EXCERPTED DATA —
Definition Probe (self : PrefixMatcher) (index : PrefixCacheIndex) (i : nat) (keys : list CacheKey)
    (begin_blocks max_blocks : Z) (extra_hits : option (gset CacheKey)) : result GroupPrefixProbe :=
  let end_blocks := end_blocks_of keys max_blocks in
  let hit j := k ← vec_at keys j; PrefixKeyIsHit i k extra_hits index in
  match self with
  | FullAttnMatcher =>
      n ← full_run (Z.to_nat (end_blocks - begin_blocks)) hit begin_blocks end_blocks;
      Ok (mkProbe (replicate n 1))
  | StateMatcher =>
      FatalCheck false "a State group's boundaries are judged per candidate, never walked";;
      Ok (mkProbe [])
  | SwaMatcher block_granularity sliding_window =>
      if end_blocks <=? begin_blocks then Ok (mkProbe [])
      else
        pages_needed ← pagesNeededToResume block_granularity sliding_window;
        if pages_needed =? 0 then Ok (mkProbe (replicate (Z.to_nat (end_blocks - begin_blocks)) 0))
        else
          '(boundary, hits_begin) ← findResumableBoundary hit pages_needed begin_blocks end_blocks;
          if boundary =? begin_blocks then Ok (mkProbe [])
          else Ok (mkProbe (replicate (Z.to_nat (hits_begin - begin_blocks)) 0 ++
                            replicate (Z.to_nat (boundary - hits_begin)) 1))
  end.

(** ** The highest resumable boundary *)

Section scan.
Context (hit : Z → result bool) (h : Z → bool) (begin_blocks end_blocks pages : Z).
Context (Hhit : ∀ j, begin_blocks ≤ j < end_blocks → hit j = Ok (h j)) (Hpages : 0 < pages).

TASK ITEM —
Copy all lines from the data above that contain the word "index".

WRITTEN RESPONSE —
Definition Probe (self : PrefixMatcher) (index : PrefixCacheIndex) (i : nat) (keys : list CacheKey)
  let hit j := k ← vec_at keys j; PrefixKeyIsHit i k extra_hits index in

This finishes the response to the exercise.